The flurry of activity slowed around the 3rd day of his hospitalization. Scott and I spent hours lying in his hospital bed watching TV, talking, and playing games. The anxiety began to creep back in. Quiet times were the worst. My mind raced with questions. What did this mean for Scott, for our family? Would we still have Scott in a year, or even a month? There was no escape. I was a doctor and I dealt with sick babies every day. At work, I was in control and we almost always were able to save the babies. Every now and then we would have a baby that we couldn’t save and we would grieve at work, but I could come home and get away from it, hug my children and be grateful they were healthy.
Now I was trapped. Our lives were on a trajectory that I had no control over and I could not escape. It felt suffocating. Scott and I hadn’t left the hospital room for 3 days so I asked the nurses if I could take him to a butterfly garden in the hospital. I went there looking for peace and a break from the stress of the hospital room. Once we were there, the full weight of everything that was happening hit me. I had been so focused on accomplishing the next task that I hadn’t stopped to think about what the future might actually look like.

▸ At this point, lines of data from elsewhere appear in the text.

(* ===== verification/ServerLife.v ===== *)
(** * The life cycle of the server

    The interleavings of [start], [stop] and the rounds of the loop: the phases a
    server goes through, that a stopped server owns nothing, that [stop] ends, and
    what happens when calls overlap or a message arrives in parts. *)
From S2P Require Import Prelude TcpSocket Kernel TcpServer TcpServerSpec.
Local Open Scope Z_scope.

(** ** The life cycle *)
Section Life.
Context {C : Type} (callback : bytes -> prog C bytes).
Import Server.

(** The states a server is in when its owner calls [start] and [stop] one at a
    time. *)
Inductive phase (s : t C) : Prop :=
| phase_stopped : no_stop s -> state_ s = kStopped -> thread_ s = NoThread -> own_fds s = [] -> phase s
| phase_running : no_stop s -> state_ s = kRunning -> thread_ s <> NoThread -> phase s
| phase_stopping : joining_ s = 1%nat -> finishing_ s = 0%nat -> state_ s = kStopping ->
    thread_ s <> NoThread -> phase s
| phase_stopped_again : joining_ s = 1%nat -> finishing_ s = 0%nat -> state_ s = kStopped ->
    thread_ s = NoThread -> own_fds s = [] -> phase s
| phase_joined : joining_ s = 0%nat -> finishing_ s = 1%nat -> state_ s <> kRunning ->
    thread_ s = NoThread -> phase s.

Definition living (F : gset Z) (s : t C) : Prop := good F s /\ phase s.

Lemma not_stopped_start (s : t C) : state_ s <> kStopped -> start s = (Ok false, s).
Proof.
  intros Hs. unfold start, mbind, prog_bind, gets. by rewrite bool_decide_eq_false_2.
Qed.

Lemma owned_step_living F (s s' : t C) : living F s -> owned_step callback s s' -> living F s'.
Proof.
  intros [Hg Hp] Hs. destruct Hs as [s Hn|s Hn|s Hj Ht|s Hf|s w Ht Hb].
  - destruct Hp as [_ H1 H2 H3|_ H1 H2|H1 _ _ _|H1 _ _ _ _|_ H1 _ _]; try (destruct Hn; lia).
    + pose proof (wp_start s F Hg H1 H3 H2) as (H4 & H5 & H6 & H7). split; [exact H4|].
      destruct Hn as [N1 N2].
      destruct H7 as [(_ & (_ & _ & _ & H8 & H9) & _)|(_ & H8 & H9 & H10)].
      * apply phase_running; [split; congruence|done|congruence].
      * apply phase_stopped; [split; congruence|done|congruence|done].
    + rewrite not_stopped_start by congruence. split; [done|]. by apply phase_running.
  - unfold request_stop. destruct Hn as [N1 N2].
    destruct Hp as [_ H1 H2 H3|_ H1 H2|H1 _ _ _|H1 _ _ _ _|_ H1 _ _]; try lia; rewrite H1.
    + split; [exact Hg|]. apply phase_stopped_again; cbn; try done; by rewrite N1.
    + split; [exact Hg|]. apply phase_stopping; cbn; try done; by rewrite N1.
  - assert (good F (join s)) as Hg' by exact Hg. split; [exact Hg'|].
    destruct Hp as [[N1 _] H1 H2 H3|[N1 _] H1 H2|H1 H2 H3 H4|H1 H2 H3 H4 H5|H1 _ _ _]; try lia;
      apply phase_joined; cbn; try done; try congruence; lia.
  - destruct Hp as [[_ N1] H1 H2 H3|[_ N1] H1 H2|_ H1 _ _|_ H1 _ _ _|H1 H2 H3 H4]; try lia.
    pose proof (wp_stop_finish s F Hg) as (_ & H5 & H6 & H7 & H8 & H9 & H10).
    split; [exact H5|]. apply phase_stopped; [split; [congruence|by rewrite H10, H2]|done|congruence|done].
  - pose proof (wp_run_round callback w s F Hg Ht Hb) as [(H1 & H2 & H3 & H4) _]. split; [exact H1|].
    assert (thread_ (run_round callback w s).2 <> NoThread) as Hth by (by destruct H3 as [-> | ->]).
    destruct Hp as [_ _ N _|[N1 N2] N3 _|N1 N2 N3 _|_ _ _ N _|_ _ _ N]; try congruence.
    + destruct H4 as [[H4 H5]|(_ & H4 & H5)].
      * apply phase_running; [split; congruence|congruence|done].
      * apply phase_stopping; [congruence|congruence|done|done].
    + destruct H4 as [[H4 H5]|(H4 & _)]; [|congruence].
      apply phase_stopping; congruence.
Qed.

Lemma create_living port k c :
  interest k = ∅ -> bad_close k = false -> living (open_fds k) (create port k c).
Proof.
  intros Hi Hb. split; [|apply phase_stopped; done].
  split; [|intros x; cbn; rewrite Hi; by intros ?%elem_of_empty].
  split; [constructor|]. split; [|split; [|done]]; cbn; intros x.
  - split; [by left|]. intros [?|Hx]; [done|by apply not_elem_of_nil in Hx].
  - intros Hx. by apply not_elem_of_nil in Hx.
Qed.

Lemma reachable_living port k c (s : t C) :
  interest k = ∅ -> bad_close k = false -> rtc (owned_step callback) (create port k c) s ->
  living (open_fds k) s.
Proof.
  intros Hi Hb Hr. pose proof (create_living port k c Hi Hb) as Hl.
  induction Hr as [|s1 s2 s3 H12 _ IH]; [done|]. apply IH. by eapply owned_step_living.
Qed.

Lemma living_open F (s : t C) : good F s -> own_fds s = [] -> open_fds (kernel_ s) = F.
Proof.
  intros [(_ & Ho & _) _] Hn. apply set_eq. intros x. rewrite Ho, Hn.
  split; [|by left]. intros [?|Hx]; [done|by apply not_elem_of_nil in Hx].
Qed.

(** C16: descriptors. When its owner calls [start] and [stop] one at a time, and
    whatever calls of the kernel fail, whatever clients and callbacks do and
    whenever [stop] comes, the server never closes a descriptor twice or one that
    is not its own, and a stopped server - after a stop or a failed start - has no
    thread and has left open exactly what was open before. *)
Theorem server_descriptors port k c (s : t C) :
  interest k = ∅ -> bad_close k = false -> rtc (owned_step callback) (create port k c) s ->
  bad_close (kernel_ s) = false /\ open_fds k ⊆ open_fds (kernel_ s) /\
  (state_ s = kStopped -> no_stop s -> thread_ s = NoThread /\ open_fds (kernel_ s) = open_fds k) /\
  (state_ s = kRunning -> thread_ s <> NoThread).
Proof.
  intros Hi Hb Hr. destruct (reachable_living port k c s Hi Hb Hr) as [Hg Hp].
  pose proof Hg as [(_ & Ho & _ & Hbad) _]. split; [done|]. split.
  { intros x Hx. apply Ho. by left. }
  split.
  - intros Hst [N1 N2]. destruct Hp; try congruence; try lia. split; [done|]. by apply living_open.
  - intros Hst. destruct Hp; try congruence.
Qed.

(** C26: [stop] comes to an end. Once a stop was requested, the next batch of events
    - the wake-up that [stop] sends is one - ends the loop with all clients and the
    listening socket closed; then the join returns and the server is stopped with
    nothing left open. *)
Theorem stop_completes port k c (s : t C) events :
  interest k = ∅ -> bad_close k = false -> rtc (owned_step callback) (create port k c) s ->
  state_ s = kStopping -> thread_ s = Looping -> batch_ok s (Events events) -> events <> [] ->
  let s1 := (run_round callback (Events events) s).2 in
  let s2 := (stop_finish (join s1)).2 in
  thread_ s1 = Finished /\ (0 < joining_ s1)%nat /\
  rtc (owned_step callback) s s2 /\ state_ s2 = kStopped /\ open_fds (kernel_ s2) = open_fds k.
Proof.
  intros Hi Hb Hr Hst Ht Hbt Hne s1 s2. destruct (reachable_living port k c s Hi Hb Hr) as [Hg Hp].
  pose proof (wp_run_round callback (Events events) s _ Hg Ht Hbt) as [(H1 & H2 & H3 & H4) H5].
  fold s1 in H1, H2, H3, H4, H5.
  assert (thread_ s1 = Finished) as Hth by (apply H5; [congruence|eauto]).
  assert (joining_ s1 = 1%nat) as Hj.
  { destruct H4 as [[_ ->]|(? & _)]; [|congruence]. destruct Hp; try congruence. }
  split; [exact Hth|]. split; [lia|].
  pose proof (wp_stop_finish (join s1) _ (H1 : good _ (join s1))) as (_ & H6 & H7 & H8 & _).
  fold s2 in H6, H7, H8. split; [|split; [exact H8|by apply living_open]].
  eapply rtc_l; [by apply owned_round|]. fold s1.
  eapply rtc_l; [apply owned_join; [lia|congruence]|]. eapply rtc_l; [apply owned_finish; cbn; lia|].
  apply rtc_refl.
Qed.

(** C40: short reads. The client sockets do not block, so a message of which only a
    part has arrived is taken for an error: the connection is dropped and the
    callback does not see the message. *)
Theorem partial_message_dropped (s : t C) fd c :
  sockets (kernel_ s) !! fd = Some c -> incomplete (in_wire c) ->
  wp (handleLogRequest callback fd) (fun o s' => o = Ok false /\ target_ s' = target_ s) s.
Proof.
  intros Hc Hi. unfold handleLogRequest. wp_step. unfold wp at 1, on_socket. rewrite Hc.
  pose proof (wp_readDataWith c) as (bs & taken & E & Ew & _ & _ & Hbs & _).
  change TcpSocket.readData with TcpSocket.readDataWith.
  destruct (TcpSocket.readDataWith c) as [o c']. cbn in E, Ew. subst o. cbn [fst snd wp_rest].
  destruct (decide (bs = [])) as [->|Hne]; [by wp_step|].
  destruct (Hbs Hne) as [-> Hb]. by apply incomplete_no_frame with (bs := bs) (rest := in_wire c') in Hi.
Qed.
End Life.

(** *** The guarantees at concrete inputs

    A kernel that grants everything; the first client sends one message in two
    parts; a callback that answers and counts. *)
Definition granting (stop_at : nat) : kernel :=
  mk_kernel {[ 0; 1; 2 ]} ∅ false ∅
    (fun n => mk_answer true (3 + Z.of_nat n) 8080 (bool_decide (n = stop_at))
       (mk_conn (replicate 8 (Transfer 100)) [] (replicate 8 (Transfer 3)) (TcpSocket.frame [x61; x62])) false) 0.

Definition counting (data : bytes) : prog nat bytes := fun n => (Ok data, S n).


(** The server has started, accepted a client, served its message, and another
    thread has called [stop]. *)
Definition started_server : Server.t nat := (Server.start (Server.create 0 (granting 1000) 0%nat)).2.
Definition accepted_server : Server.t nat :=
  (Server.run_round counting (Server.Events [(Server.listening_fd_ started_server, true)]) started_server).2.
Definition client_events : list (Z * bool) := map (fun fd => (fd, true)) (Server.client_fd_ accepted_server).
Definition served_server : Server.t nat :=
  (Server.run_round counting (Server.Events client_events) accepted_server).2.
Definition stopping_server : Server.t nat := Server.request_stop served_server.

Example callback_called : Server.target_ stopping_server = 1%nat.
Proof. vm_compute. reflexivity. Qed.

Lemma stopping_server_reachable :
  rtc (Server.owned_step counting) (Server.create 0 (granting 1000) 0%nat) stopping_server.
Proof.
  eapply rtc_l; [apply Server.owned_start; done|]. fold started_server.
  eapply rtc_l; [apply Server.owned_round with (w := Server.Events [(Server.listening_fd_ started_server, true)]);
    [vm_compute; reflexivity|]|].
  { split; [apply NoDup_singleton|]. intros e ->%list_elem_of_singleton.
    apply (bool_decide_unpack _). vm_compute. exact I. }
  fold accepted_server.
  eapply rtc_l; [apply Server.owned_round with (w := Server.Events client_events); [vm_compute; reflexivity|]|].
  { split; [apply (bool_decide_unpack _); vm_compute; exact I|].
    assert (client_events = [(24, true)]) as -> by (vm_compute; reflexivity).
    intros e ->%list_elem_of_singleton.
    apply (bool_decide_unpack _). vm_compute. exact I. }
  fold served_server. eapply rtc_l; [apply Server.owned_stop; vm_compute; done|]. apply rtc_refl.
Qed.

Lemma server_descriptors_witness :
  bad_close (Server.kernel_ stopping_server) = false /\
  {[ 0; 1; 2 ]} ⊆ open_fds (Server.kernel_ stopping_server).
Proof.
  destruct (server_descriptors counting 0 (granting 1000) 0%nat stopping_server eq_refl eq_refl
    stopping_server_reachable) as (H1 & H2 & _). split; [exact H1|exact H2].
Defined.

Lemma stop_completes_witness :
  let s1 := (Server.run_round counting (Server.Events [(Server.wakeup_fd_ stopping_server, true)])
    stopping_server).2 in
  Server.thread_ s1 = Server.Finished /\
  open_fds (Server.kernel_ (Server.stop_finish (Server.join s1)).2) = {[ 0; 1; 2 ]}.
Proof.
  intros s1.
  destruct (stop_completes counting 0 (granting 1000) 0%nat stopping_server
    [(Server.wakeup_fd_ stopping_server, true)] eq_refl eq_refl stopping_server_reachable)
    as (H1 & _ & _ & _ & H5).
  - vm_compute. reflexivity.
  - vm_compute. reflexivity.
  - split; [apply NoDup_singleton|]. intros e ->%list_elem_of_singleton.
    apply (bool_decide_unpack _). vm_compute. exact I.
  - discriminate.
  - split; [exact H1|exact H5].
Defined.

(** Two of the six bytes of a frame have arrived. *)
Definition waiting_server : Server.t nat :=
  Server.set_kernel (mk_kernel {[ 7 ]} {[ 7 ]} false
    {[ 7 := mk_conn [] [] [Transfer 100] (take 2 (TcpSocket.frame [x61; x62])) ]}
    (answers (granting 1000)) 0) started_server.

Lemma partial_message_dropped_witness :
  exists s', Server.handleLogRequest counting 7 waiting_server = (Ok false, s') /\ Server.target_ s' = 0%nat.
Proof.
  pose proof (partial_message_dropped counting waiting_server 7
    (mk_conn [] [] [Transfer 100] (take 2 (TcpSocket.frame [x61; x62]))) ltac:(vm_compute; reflexivity)) as W.
  unfold wp in W. destruct (Server.handleLogRequest counting 7 waiting_server) as [o s'].
  destruct W as [E1 E2].
  - right. exists [x61; x62]. split; [vm_compute; reflexivity|]. split; [|discriminate].
    exists (drop 2 (TcpSocket.frame [x61; x62])). reflexivity.
  - cbn in E1, E2. subst o. exists s'. split; [reflexivity|]. rewrite E2. vm_compute. reflexivity.
Defined.
(* ===== verification/Storage.v ===== *)
(** * Storage

    [libs/log_writer/storage_management/storage.{h,cpp}]: the byte budget and
    the retention policy, over the [StorageBackend] interface. *)
From S2P Require Import Prelude DataTypes Protos FileSystem FileIO StreamWriter Folder StorageBackend.
Local Open Scope Z_scope.

Module Storage.
Record t (B : Type) := mk {
  available_bytes_ : Z;    (* size_t *)
  backend_ : B
}.
Arguments mk {B}.
Arguments available_bytes_ {B}.
Arguments backend_ {B}.

Section Ops.
Context {B : Type} {SB : StorageBackend B}.

Definition M (A : Type) : Type := prog (t B) A.

Definition on_backend {A} (m : prog B A) : M A :=
  zoom backend_ (fun b s => mk (available_bytes_ s) b) m.
Definition get_available : M Z := gets available_bytes_.
Definition modify_available (f : Z -> Z) : M unit :=
  modify (fun s => mk (f (available_bytes_ s)) (backend_ s)).

(** [while (used > available_bytes_)]: the result of [removeOldest] is not
    looked at. *)
Fixpoint trim (fuel : nat) (used : Z) : M unit :=
  match fuel with
  | O => throw OutOfFuel
  | S n =>
      available ← get_available;
      if available <? used then
        r ← on_backend sb_removeOldest;
        modify_available (fun a => u64 (a + snd r));;
        trim n used
      else mret tt
  end.

(** The constructor: [max_size] is an [int]. *)
Definition construct (fuel : nat) (max_size : Z) : M unit :=
  modify_available (fun _ => u64 (i32 max_size));;
  used ← on_backend sb_usedBytes;
  trim fuel used;;
  modify_available (fun a => u64 (a - used)).

(** [while (maxRecordSize(...) > available_bytes_)]: false when there is
    nothing left to remove. *)
Fixpoint make_room (fuel : nat) (need : Z) : M bool :=
  match fuel with
  | O => throw OutOfFuel
  | S n =>
      available ← get_available;
      if available <? need then
        r ← on_backend sb_removeOldest;
        if negb (fst r) then mret false else
        modify_available (fun a => u64 (a + snd r));;
        make_room n need
      else mret true
  end.

Definition write (fuel : nat) (request : LogRequest.t) : M Z :=
  room ← make_room fuel (maxRecordSize (zlen (LogRequest.data request)));
  if negb room then mret 0 else
  written ← on_backend (sb_write request);
  (if 0 <? written then modify_available (fun a => u64 (a - written)) else mret tt);;
  mret written.
End Ops.
End Storage.

(** ** What the policy relies on

    A backend in good order ([bv_ok]) holds a number of removable days and a
    number of bytes, some of them in places the backend never removes. *)
Class BackendView (B : Type) := {
  bv_ok : B -> Prop;
  bv_days : B -> nat;
  bv_used : B -> Z;
  bv_pinned : B -> Z
}.

Class BackendSpec (B : Type) {SB : StorageBackend B} {BV : BackendView B} : Prop := {
  bs_pinned b : bv_ok b -> 0 <= bv_pinned b <= bv_used b;
  bs_no_days b : bv_ok b -> bv_days b = 0%nat -> bv_used b = bv_pinned b;
  bs_usedBytes b :
    bv_ok b -> bv_used b < 2 ^ 64 ->
    wp sb_usedBytes (fun r b' => r = Ok (bv_used b) /\ b' = b) b;
  bs_removeOldest b :
    bv_ok b -> bv_used b < 2 ^ 64 ->
    wp sb_removeOldest (fun r b' =>
      match r with
      | Ok (true, freed) =>
          bv_ok b' /\ 0 <= freed /\ bv_used b' + freed = bv_used b /\ bv_pinned b' = bv_pinned b /\
          (bv_days b' < bv_days b)%nat
      | Ok (false, freed) => freed = 0 /\ b' = b /\ bv_days b = 0%nat
      | Throw e => cpp_exn e = true /\ bv_days b <> 0%nat
      end) b;
  bs_write b request :
    bv_ok b -> 0 <= LogRequest.time_ns request < 2 ^ 64 ->
    wp (sb_write request) (fun r b' =>
      match r with
      | Ok n => bv_ok b' /\ n <= maxRecordSize (zlen (LogRequest.data request))
      | Throw _ => True
      end) b
}.

Section Policy.
Context {B : Type} {SB : StorageBackend B} {BV : BackendView B} {BS : BackendSpec B}.
Import Storage.

(** A storage whose counter and contents stay below 2^64 together. *)
Definition storage_ok (s : t B) : Prop :=
  bv_ok (backend_ s) /\ 0 <= available_bytes_ s /\
  available_bytes_ s + bv_used (backend_ s) < 2 ^ 64.

Lemma storage_used s : storage_ok s -> 0 <= bv_used (backend_ s) < 2 ^ 64.
Proof. intros (Hb & Ha & Hs). pose proof (bs_pinned _ Hb). lia. Qed.

(** One removal, with the counter updated. *)
Lemma wp_remove {A} (k : bool * Z -> M A) (Q : outcome A -> t B -> Prop) s :
  storage_ok s ->
  (forall s' freed, storage_ok s' -> 0 <= freed ->
     available_bytes_ s' = available_bytes_ s ->
     bv_used (backend_ s') + freed = bv_used (backend_ s) ->
     bv_pinned (backend_ s') = bv_pinned (backend_ s) ->
     (bv_days (backend_ s') < bv_days (backend_ s))%nat -> wp (k (true, freed)) Q s') ->
  (bv_days (backend_ s) = 0%nat -> wp (k (false, 0)) Q s) ->
  (forall e s', cpp_exn e = true -> available_bytes_ s' = available_bytes_ s -> Q (Throw e) s') ->
  wp (r ← on_backend sb_removeOldest; k r) Q s.
Proof.
  intros Hs HT HF HE. pose proof (storage_used s Hs) as Hu. destruct Hs as (Hb & Ha & Hsum).
  wp_step. unfold on_backend. apply wp_zoom.
  eapply wp_mono; [apply bs_removeOldest; [done|lia]|].
  intros [[[] freed]|e] b'; cbn [wp_rest].
  - intros (Hb' & Hf & Hu' & Hp & Hd). apply HT; try done. split; [done|]. cbn. lia.
  - intros (-> & -> & Hd). destruct s. by apply HF.
  - intros [He _]. by apply HE.
Qed.

(** The room a request asks for. *)
Definition need (request : LogRequest.t) : Z := maxRecordSize (zlen (LogRequest.data request)).

(** [make_room]: oldest days go one by one until there is room, or until there is
    no day left. *)
Lemma wp_make_room fuel n s :
  storage_ok s -> (bv_days (backend_ s) < fuel)%nat ->
  wp (make_room fuel n) (fun r s' =>
    available_bytes_ s <= available_bytes_ s' /\
    match r with
    | Ok true => storage_ok s' /\ n <= available_bytes_ s'
    | Ok false => storage_ok s' /\ available_bytes_ s' < n /\ bv_days (backend_ s') = 0%nat
    | Throw e => cpp_exn e = true
    end /\
    (forall x, r = Ok x -> available_bytes_ s' + bv_used (backend_ s') =
                           available_bytes_ s + bv_used (backend_ s)) /\
    (n <= available_bytes_ s -> s' = s)) s.
Proof.
  revert s; induction fuel as [|fuel IH]; intros s Hs Hd; [lia|]. cbn [make_room].
  wp_step. unfold get_available. wp_step. cbn [wp_rest].
  destruct (available_bytes_ s <? n) eqn:E.
  - apply Z.ltb_lt in E. apply wp_remove; [done| | |].
    + intros s' freed Hs' Hf Ha Hu Hp Hd'. cbn [fst negb]. wp_step. unfold modify_available. wp_step.
      cbn [wp_rest snd]. pose proof (storage_used _ Hs'). destruct Hs as (_ & H0 & Hsum).
      rewrite Ha, u64_small by lia.
      eapply wp_mono; [apply IH; [|cbn; lia]|].
      * split; [apply Hs'|]. cbn. lia.
      * cbn [available_bytes_ backend_]. intros r s2 (H1 & H2 & H3 & _). split; [lia|].
        split; [done|]. split; [|lia]. intros x Hx. rewrite (H3 x Hx). lia.
    + intros Hd0. cbn [fst negb]. wp_step. split; [lia|]. split; [done|]. split; [done|lia].
    + intros e s' He Ha. split; [lia|]. split; [done|]. split; [done|lia].
  - apply Z.ltb_ge in E. wp_step. split; [lia|]. done.
Qed.


(** The loop of the constructor. *)
Lemma wp_trim fuel used max s :
  storage_ok s -> (bv_days (backend_ s) < fuel)%nat ->
  bv_pinned (backend_ s) <= max -> available_bytes_ s + bv_used (backend_ s) = max + used ->
  wp (trim fuel used) (fun r s' =>
    match r with
    | Ok _ => storage_ok s' /\ used <= available_bytes_ s' /\
              available_bytes_ s' + bv_used (backend_ s') = max + used
    | Throw e => cpp_exn e = true
    end) s.
Proof.
  revert s; induction fuel as [|fuel IH]; intros s Hs Hd Hp Hsum; [lia|]. cbn [trim].
  wp_step. unfold get_available. wp_step. cbn [wp_rest].
  destruct (available_bytes_ s <? used) eqn:E.
  - apply Z.ltb_lt in E. apply wp_remove; [done| | |].
    + intros s' freed Hs' Hf Ha Hu Hp' Hd'. wp_step. unfold modify_available. wp_step.
      cbn [wp_rest snd]. pose proof (storage_used _ Hs'). destruct Hs as (_ & H0 & Hsm).
      rewrite Ha, u64_small by lia. apply IH; cbn; [split; [apply Hs'|cbn; lia]|lia|lia|lia].
    + intros Hd0. pose proof (bs_no_days _ (proj1 Hs) Hd0). lia.
    + done.
  - apply Z.ltb_ge in E. wp_step. done.
Qed.

(** C22: the constructor. With a non-negative budget that covers what can never be
    removed, the constructor ends, and the counter is the budget less the bytes
    that are left. *)
Theorem construct_budget fuel max_size a b :
  bv_ok b -> bv_used b < 2 ^ 63 -> 0 <= max_size < 2 ^ 31 -> bv_pinned b <= max_size ->
  (bv_days b < fuel)%nat ->
  wp (construct fuel max_size) (fun r s' =>
    match r with
    | Ok _ => storage_ok s' /\ available_bytes_ s' + bv_used (backend_ s') = max_size
    | Throw e => cpp_exn e = true
    end) (mk a b).
Proof.
  intros Hb Hu Hm Hp Hd. pose proof (bs_pinned b Hb). unfold construct, modify_available.
  wp_step. wp_step. cbn [wp_rest backend_ available_bytes_].
  rewrite i32_small, u64_small by lia. wp_step. unfold on_backend. apply wp_zoom.
  eapply wp_mono; [apply bs_usedBytes; [done|cbn; lia]|]. intros r b' (-> & ->). cbn [wp_rest].
  wp_step. eapply wp_mono; [apply (wp_trim fuel (bv_used b) max_size); cbn;
    [split; [done|cbn; lia]|done|done|lia]|].
  intros [[]|e] s'; cbn [wp_rest]; [|done]. intros (Hs' & Hle & Hsum). wp_step.
  pose proof (storage_used _ Hs'). destruct Hs' as (? & ? & ?).
  cbn [backend_ available_bytes_] in *. rewrite u64_small by lia.
  split; [split; [done|cbn; lia]|cbn; lia].
Qed.

(** C33: the constructor ignores that nothing could be removed: with more bytes in
    place than the budget and no day to remove, it does not end, whatever the
    bound on the number of rounds. *)
Theorem construct_diverges fuel max_size a b :
  bv_ok b -> bv_days b = 0%nat -> 0 <= max_size < bv_used b -> max_size < 2 ^ 31 ->
  bv_used b < 2 ^ 63 -> exists s', construct fuel max_size (mk a b) = (Throw OutOfFuel, s').
Proof.
  intros Hb Hd Hm Hm' Hu.
  assert (wp (construct fuel max_size) (fun r _ => r = Throw OutOfFuel) (mk a b)) as W.
  { unfold construct, modify_available. wp_step. wp_step. cbn [wp_rest backend_ available_bytes_].
    rewrite i32_small, u64_small by lia. wp_step. unfold on_backend. apply wp_zoom.
    eapply wp_mono; [apply bs_usedBytes; [done|cbn; lia]|]. intros r b' (-> & ->). cbn [wp_rest].
    wp_step. cbn [backend_ available_bytes_].
    assert (wp (trim fuel (bv_used b)) (fun r _ => r = Throw OutOfFuel) (mk max_size b)) as W.
    { induction fuel as [|fuel IH]; [done|]. cbn [trim]. wp_step. unfold get_available. wp_step.
      cbn [wp_rest available_bytes_]. rewrite (proj2 (Z.ltb_lt _ _)) by lia.
      wp_step. unfold on_backend. apply wp_zoom. cbn [backend_ available_bytes_].
      pose proof (bs_removeOldest b Hb ltac:(lia)) as R. unfold wp in R |- *.
      destruct (sb_removeOldest b) as [[[[] freed]|e] b']; cbn [fst snd] in *; [lia| |tauto].
      destruct R as (-> & -> & _). cbn [wp_rest]. apply wp_bind. unfold modify_available. wp_step.
      cbn [wp_rest available_bytes_ backend_ snd]. rewrite Z.add_0_r, u64_small by lia. exact IH. }
    eapply wp_mono; [exact W|]. intros r s' ->. done. }
  unfold wp in W. destruct (construct fuel max_size (mk a b)) as [r s']. cbn in W. subst r. eauto.
Qed.
End Policy.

Facing a future without Scott was terrifying, I hugged him tightly and began to cry. Just the two of us. Scott put his head on my shoulder at first, but after a minute or two he pulled back and looked at me. Rarely have I ever cried and I don’t know if he was confused by my crying, or angry from the steroids, but he punched me in the eye with his chubby little balled up fist. The weirdness of the whole situation made me laugh. With his one little punch, I felt like Scott was telling me, “Look, we’ve got stuff to do over the next few years and I can’t have you falling apart on me. Suck it up, get back on your feet and let’s get it done.” I never cried again after that.
We moved through the subsequent phases of chemotherapy without too many interruptions. Every phase brought a new set of side effects in Scott as well as new fears. I coped by focusing on the next task, and the one after that. Strangely, life became simple for me during that time. People tend to focus on the urgent tasks in life and neglect the less urgent but still important ones. Prior to Scott’s diagnosis, I too was guilty of this, but the cancer diagnosis brought about a huge shift in our priorities. It made the important things of life, urgent. Things like family experiences and telling people you love them were now urgent tasks. All the other unimportant distractions of life fell away.
Scott completed three and a half years of treatment and recently marked his one-year anniversary of being off-treatment. The normal busyness of life has returned, but I am thankful for every trip, every birthday and every holiday. I hope we never lose the priorities and perspective we gained from this experience. This Father’s Day, I am grateful for the best gift I could ever ask for – the ability to come home from work and still hug all three of my kids.